El empresario arriesga, de forma permanente, el patrimonio, el prestigio y el futuro de su familia. Necesita el éxito y extrema su empeño en lograrlo.

Mayor grado de autofinanciación y reinversión de beneficios para financiar el futuro crecimiento de la empresa.

Ello conlleva, asimismo, un control más riguroso del gasto.

Mejor orientación al mercado. Las empresas familiares, generalmente, tienen sus formas propias de “hacer las cosas”, un know how comercial que no poseen sus competidores y que se transmite a las siguientes generaciones, perpetuándolo como estrategia de dirección.

Mayor vinculación con los clientes.
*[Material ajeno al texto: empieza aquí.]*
(* ===== verification/Supply.v ===== *)
(** * The supply of the concrete ledger

    A check that the reserves of every set of accounts of a [Ledger] fit the
    balance type, the side condition under which the staking pallet's saturating
    additions are exact. *)

From S2P Require Export Ledger StakingBooks.

Section supply.
Context `{ExistentialDeposit}.

(** An upper bound of the reserves of any set of accounts. *)
Definition total_reserved (l : Ledger) : Z :=
  msum (λ _ a, clamp a.2) (accounts l).

Lemma total_reserved_bound (l : Ledger) ws :
  NoDup ws → lsum (reserved l <$> ws) <= total_reserved l.
Proof.
  intros Hnd. etrans; [|apply (msum_group_le (λ k _, k) (λ _ a, clamp a.2) ws); [done|]].
  - apply lsum_mono. intros w _. rewrite (msum_single (λ _ a, clamp a.2)).
    unfold reserved, account.
    destruct (accounts l !! w) as [a|]; cbn -[clamp]; [lia|].
    change (clamp 0) with 0. lia.
  - intros. apply clamp_range.
Qed.

Lemma supply_check (l : Ledger) :
  (total_reserved l <=? u128_max) = true → supply_ok l.
Proof. intros Hl%Z.leb_le ws Hnd. etrans; [by apply total_reserved_bound|done]. Qed.
End supply.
El compromiso que caracteriza a las empresas familiares suele manifestarse bajo la forma de una atención más cordial y esmerada y una calidad de servicio más alta, lo que origina un mayor grado de confianza y reputación entre los clientes.

Comportamiento más entusiasta de los trabajadores.

Generalmente el fundador tiene una mejor relación y siente una mayor responsabilidad hacia sus trabajadores, que le han ayudado al inicio de la empresa, lo que se traduce en una buena valoración de estos hacia él y en sentirse que forman parte de un equipo.

Importante afán de superación y capacidad de progreso, resultado de la alta motivación del fundador por el éxito.

Flexibilidad competitiva y capacidad de ajuste en las fases depresivas del ciclo económico, con efectos notables sobre la estabilidad del empleo.